Just as in the series’ original game, players control a party of five adventurers exploring the depths of the underground forest Yggdrasil in search of wealth and glory. You build all the characters from scratch, creating a stable of up to 30 guild members. With 10 starting classes, deep skill trees, and the addition of subclasses later in the game, players patient enough to do the power-leveling can craft specialized parties to handle whatever the dungeon throws at them. While the classes offer all the traditional roles, like healer, tank, mage, and mêlée and ranged damage-dealers, there are also some refreshingly different options. Farmers are almost useless in combat, but it’s still worth taking one along, since they increase experience-point and item-drop rates, and provide other benefits that make exploring easier. Princes and princesses are support characters with passive healing effects, but they like to be on the front line. With only one skill point earned per level, players must carefully consider whether to go with constant passive effects, or active skills which must be used infrequently, since the resources to use them only regenerate outside the dungeon, and at sparse rest sites within the labyrinth.
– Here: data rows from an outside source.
(** C10.  The result of a phase is a fixed text determined by the phase
    name alone: two executions of the same phase with different
    orchestrators, task descriptions, earlier results and machines
    (hence instruction files) return the same text, the placeholder of
    the phase, and that text is the result their records carry. *)
Theorem result_depends_on_phase_name_only
    (this1 this2 : MultiPhaseOrchestrator) (ph desc1 desc2 : string)
    (prev1 prev2 : option (list (string * string))) (w1 w2 w1' w2' : World)
    (r1 r2 : string) :
  runPhase this1 ph desc1 prev1 w1 = (Ok r1, w1') ->
  runPhase this2 ph desc2 prev2 w2 = (Ok r2, w2') ->
  r1 = r2 /\ r1 = placeholder ph /\
  fs w1' !! locator this1 ph (clock w1 (S (ticks w1)))
  = Some (File (stringify_PhaseOutput
                  (mkPhaseOutput ph (JsDate.toISOString (clock w1 (ticks w1))) r1 None))) /\
  fs w2' !! locator this2 ph (clock w2 (S (ticks w2)))
  = Some (File (stringify_PhaseOutput
                  (mkPhaseOutput ph (JsDate.toISOString (clock w2 (ticks w2))) r2 None))).
Proof.
  intros H1 H2.
  destruct (runPhase_cases this1 ph desc1 prev1 w1)
    as [(c1 & x1 & _ & _ & _ & _ & Hrun1 & Hpost1)|(e1 & x1 & Hrun1 & _)];
    [| congruence].
  destruct (runPhase_cases this2 ph desc2 prev2 w2)
    as [(c2 & x2 & _ & _ & _ & _ & Hrun2 & Hpost2)|(e2 & x2 & Hrun2 & _)];
    [| congruence].
  rewrite H1 in Hrun1. rewrite H2 in Hrun2. simplify_eq.
  split; [done |]. split; [done |].
  rewrite (post_fs _ _ _ _ _ _ Hpost1), (post_fs _ _ _ _ _ _ Hpost2).
  split; apply lookup_insert_eq.
Qed.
Players are responsible for using the touchpad to draw their own dungeon maps, and one detailed with secret passages, traps, resource sites, and monster locations will serve you well. Levels are populated with plenty of random encounters, along with patrolling FOEs. These extra-tough monsters are best avoided until you’re in peak shape, since fighting one is a grueling affair that will tax all of a party’s resources. Random encounters are challenging enough to require micromanagement when you first enter a new stratum, but once you’ve leveled up, you can put your party on autopilot with the click of a button and just watch the fight play out. Etrian Odyssey III also adds an automatic movement function to the dungeon map, where you can lay down directional arrows to create a path for your party. But placing rows of icons is time-consuming, reducing the utility of the function. It’s a shame the game wasn’t designed to let players just draw paths using the stylus.
The Drowned City part of the title is a tangential mini-game. Along with dungeon-delving, players can board a ship and explore the oceans, to draw maps, fish, and fight pirates. It’s a decent way to earn some money to gear out your party, but overall, the movement-based puzzle game is much less fun than killing weird monsters underground.